Most of the radiotherapy machines are old and constantly break down affecting the care and treatment of cancer patients.
"Our machines have been running for 10 years and have outlived their life span. We are, therefore, looking for US$1,5 million to buy a new machine," Mr Thomas Zigora, the Parirenyatwa Hospital chief executive was quoted as saying.
Some patients who afford were now going to South Africa and Botswana for treatment while the poor were suffering quietly in their homes.
Health experts estimate that more than 5 million new patients require radiation therapy per year worldwide.
They attribute this partly to a rise in life expectancy rates.
The geography of cancer is changing fast and a new cancer epidemic is threatening Africa.
It is no longer a problem of the West. It is now also affecting Africans in the same way it is affecting people in the West.
Health experts say in some parts of Africa, the increased incidence of cancer is a result of economic development and populations that are living longer.
But in others, they say, cancer rates are rising directly as a result of the HIV and Aids pandemic with cancers such as Kaposi sarcoma, tumours which appear under the surface of the skin or on mucous membranes, becoming common.
The World Health Organisation estimates that 7,6 million people died of cancer in 2005.
The UN agency says 40 percent of the cases are preventable.
Cancer causes more deaths each year worldwide than HIV/Aids, TB and malaria combined.
By 2020, health experts estimate that there will be 15 million new cases of cancer every year, the majority in developing countries.
Africa is expected to register more than a million new cases a year and health experts say it is least able to cope in terms of health infrastructure.
"Africa will be particularly hard hit because it lacks the basic infrastructure to cope with a big growth in cancer in the years to come. If we can pool expertise and resources we can save tens of thousands of lives," a health official was quoted saying ahead of the global conference on cancer control held in May this year.
Massoud Samiei, head of the IAEA's Programme of Action for Cancer Therapy, says: "Across much of Africa, there is almost no cancer prevention or public education, and radiotherapy, which is used effectively on more than 50 percent of cancer patients in high-income countries, is simply unavailable to millions of cancer sufferers."

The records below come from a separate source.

Lemma sim_push s put f t weak s' new :
  rinv (as_ring s) put f -> push_idx_step s t weak = (s', new) ->
  Z.of_nat (length (put ++ claimed new)) <= MAX_POS ->
  exists f', allf f (new ≫= as_events) = Some f' /\ rinv (as_ring s') (put ++ claimed new) f'.
Proof.
  intros HI Hs HB. pose proof (ri_knows _ _ _ _ HI t) as HK.
  pose proof (ri_enq _ _ _ _ HI) as HE. pose proof (ri_deq _ _ _ _ HI) as HD.
  pose proof (LIMIT_range _ Hpow2) as HL.
  assert (HEB : pool_enqueue_pos s <= MAX_POS) by (rewrite length_app in HB; cbn in *; lia).
  assert (Hid : s = s' /\ new = [] -> exists f', allf f (new ≫= as_events) = Some f' /\
    rinv (as_ring s') (put ++ claimed new) f').
  { intros [<- ->]. exists f. cbn. by rewrite app_nil_r. }
  unfold push_idx_step in Hs.
  change (threads (as_ring s) t) with (as_thread (callers s t)) in HK.
  destruct (callers s t) as [| | | | | | |idx|idx pos|idx pos|idx pos|idx pos|idx pos|idx ok|] eqn:Ht;
    try (apply Hid; by simplify_eq); cbn [as_thread] in HK.
  - simplify_eq. apply (sim_one s put f t weak); try done; unfold ring_step, enqueue_step; cbn;
      rewrite Ht; [done|apply as_ring_goto].
  - pose proof HK as (? & ? & ? & ? & Hpos & ? & Hq). cbn in *.
    rewrite pool_slot_ring in Hs. change (slot_sequence s) with (sequence (as_ring s)) in Hs.
    rewrite (scan_diff ring_size Hpow2 (as_ring s) put f) in Hs by (done || cbn; lia).
    repeat case_if; bool_prop; simplify_eq; apply sim_silent; rewrite ?Ht; try done.
    apply (knows_counted _ _ _ _ _ [idx] 1 pos 1), (knows_ready _ _ _ _ _ [idx] 1 pos 0); try done.
    rewrite Z.add_0_r. lia.
  - apply (sim_one s put f t weak); try done; unfold ring_step, enqueue_step; cbn;
      rewrite Ht; cbn; case_if; simplify_eq; try done; [apply as_ring_goto|].
    split_and!; cbn; try done. intros t'. unfold at_thread. by case_if.
  - destruct HK as [Hst Htk]. case_if; simplify_eq; [by apply sim_silent; rewrite ?Ht|].
    eexists. cbn. rewrite Hst, app_nil_r. split; [done|]. rewrite as_ring_goto.
    apply (inv_local ring_size _ _ f); cbn; rewrite ?Ht, ?at_thread_eq; try done.
    + intros t' Hne. by rewrite at_thread_ne.
    + split_and!; try done; lia.
  - destruct HK as (? & ? & ? & ? & ? & ? & ? & Hq). cbn in *. simplify_eq.
    rewrite pool_slot_ring. apply (sim_one s put f t weak); try done;
      unfold ring_step, enqueue_step; cbn; rewrite Ht; [done|]. cbn.
    rewrite (u64_pos _ Hpow2), Z.add_0_r by lia.
    split_and!; cbn; try done. intros t'. unfold at_thread. by case_if.
  - destruct HK as (? & ? & ? & ? & ? & ? & ? & ? & Hq). cbn in *. simplify_eq.
    rewrite pool_slot_ring. exists f. split; [done|]. cbn. rewrite app_nil_r.
    rewrite (u64_pos _ Hpow2) by lia.
    pose proof (inv_publish ring_size Hpow2 (as_ring s) put f t [idx] pos 1 0 HI) as HR.
    cbn in HR. rewrite Ht, Z.add_0_r in HR. specialize (HR eq_refl).
    eapply (inv_local ring_size _ _ _ f t (EReturn 1)) in HR; try done.
    + eapply ring_inv_ext; [|exact HR]. split_and!; cbn; try done. intros t'. unfold at_thread. by case_if.
    + intros q. cbn. rewrite at_thread_eq. cbn. lia.
    + intros q. cbn. rewrite at_thread_eq. cbn. lia.
  - simplify_eq. apply (sim_one s put f t weak); try done; unfold ring_step, enqueue_step; cbn;
      rewrite Ht; [done|apply as_ring_goto].
Qed.

Lemma sim_step s put f t weak s' new :
  rinv (as_ring s) put f -> pool_step s t weak = (s', new) ->
  Z.of_nat (length (put ++ claimed new)) <= MAX_POS ->
  exists f', allf f (new ≫= as_events) = Some f' /\ rinv (as_ring s') (put ++ claimed new) f'.
Proof.
  unfold pool_step. intros HI Hs. revert Hs.
  destruct (callers s t); eauto using sim_pop, sim_push.
Qed.

Lemma pool_init_inv : rinv (as_ring xdp_frame_pool_init) frames (fifo_start frames).
Proof.
  pose proof (LIMIT_range _ Hpow2) as HL.
  assert (Hfr : frames = seqZ 0 ring_size) by (unfold frames; rewrite count_up_seqZ; f_equal; lia).
  assert (Hlen : length frames = Z.to_nat ring_size) by (rewrite Hfr; apply length_seqZ).
  split; cbn; try done; try lia.
  intros q Hq. left. rewrite (ring_slot_mod _ Hpow2), Z.mod_small by lia.
  split; [done|]. split; [lia|]. rewrite Hfr. apply lookup_seqZ. lia.
Qed.

(** *** Ownership *)

(** The frame a thread is about to give back. *)
Definition giving_back (st : pstate) : option Z :=
  match st with
  | PushLoad idx | PushSeq idx _ | PushCas idx _ | PushFull idx _ | PushReturn idx false => Some idx
  | _ => None
  end.

Definition aborted (st : pstate) : bool := match st with PAbort _ _ => true | _ => false end.

(** The ledger says of a thread what its state and the queue say. *)
Record tracks (l : ledger) (f : fifo) (t : nat) (st : pstate) : Prop := {
  tr_pop x : taken f t = [x] -> own l x = Popping t;
  tr_push x : giving_back st = Some x -> own l x = Pushing t;
  tr_abort : aborted st = false
}.

Record pool_inv (put : list Z) (s : pool) (l : ledger) (f : fifo) : Prop := {
  pi_ring : rinv (as_ring s) put f;
  pi_items : items f = queued l;
  pi_nodup : NoDup (queued l);
  pi_free x : x ∈ queued l <-> own l x = Free /\ 0 <= x < ring_size;
  pi_range x : own l x <> Free -> 0 <= x < ring_size;
  pi_tracks t : tracks l f t (callers s t)
}.
(** Slots in hand join the shared cache. *)
Lemma winv_to_shared w pl c b :
  winv w pl -> idle_slots w c b -> (forall s, s ∈ b -> pl s = InHand) ->
  (length (shared w c ++ b) <= Z.to_nat GLOBAL_FRAME_CACHE_LIMIT)%nat ->
  winv (w <| shared := <[c := shared w c ++ b]> (shared w) |>) (mark b (InShared c) pl).
Proof.
  intros [H1 H2 H3 H4 H5 H6 H7 H8] (Hnd & Hc & Hidle) Hpl Hlen.
  split; try done.
  - intros t' c'. destruct (H1 t' c') as [? Hin']. split; [done|]. intros s. cbn. rewrite Hin'.
    unfold mark. case_decide as Hb; [|done]. by rewrite Hpl.
  - intros c'. cbn [shared set_field set_w_shared]. destruct (decide (c' = c)) as [->|Hne].
    + rewrite fn_lookup_insert. destruct (H3 c) as [Hnd1 Hin1]. split.
      * apply NoDup_app. split_and!; try done. intros s Hs%Hin1 Hb. by rewrite Hpl in Hs.
      * intros s. rewrite elem_of_app. unfold mark. case_decide; [tauto|]. rewrite Hin1. tauto.
    + rewrite fn_lookup_insert_ne by done. destruct (H3 c') as [Hnd' Hin']. split; [done|]. intros s.
      rewrite Hin'. unfold mark. case_decide as Hb; [|done]. rewrite Hpl by done.
      split; [done|]. intros [= ->]. done.
  - intros c'. cbn [shared set_field set_w_shared]. destruct (decide (c' = c)) as [->|Hne].
    + by rewrite fn_lookup_insert.
    + by rewrite fn_lookup_insert_ne.
  - intros s. unfold mark. case_decide; [done|]. apply H5.
  - intros s c'. unfold mark. case_decide as Hb; [|apply H6].
    intros [[t' ?]|[= ->]]; [done|]. cbn. destruct (Hidle s Hb). done.
  - intros p. cbn. rewrite H7. f_equal. symmetry. apply in_use_mark; [done|].
    intros s Hs. by rewrite Hpl.
  - intros s Hs. apply H8. unfold mark in Hs. case_decide; [by rewrite Hpl|done].
Qed.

Non-communicable diseases are now a growing major public health concern in Africa, worsening the disease burden level of the continent battling against other communicable diseases such as malaria, HIV and Aids and tuberculosis.
Non-communicable diseases are those diseases that are, in simple terms, acquired over a period of time due to what people eat and how they live.
The most prominent NCDs include cardiovascular diseases, cancer, diabetes, hypertension, obesity, gout and chronic obstructive pulmonary diseases among others.
Health experts say NCDs are linked to common preventable risk factors related to lifestyles.
These factors, they say, include tobacco use, an unhealthy diet and physical inactivity.
Many people in Africa are now consuming a lot of refined foods which are convenient but contain too much salt, sugar and fat but do not have enough fibre, vitamins and minerals.
They now eat less fresh fruit and vegetables than in the past, a change in food intake, which health experts say increases the risk of lifestyle nutrition related diseases such as cancer and heart diseases.
And as African health experts prepare for the coming conference, it will be important for them to come with a holistic plan of action that will help strengthen cancer education, research and practice on the continent.
Promoting healthy diets, mobilising funds for cancer programmes and for the procurement of equipment and addressing brain-drain problem is also critical for African patients who are the hardest hit.
Developing strategies for much-needed national cancer control programmes, conducting joint international cancer programmes and evaluating priorities taking into account specific needs of African patient will be important.
We can only hope that the conference will place the growing cancer problem in Africa at the forefront of the global health agenda.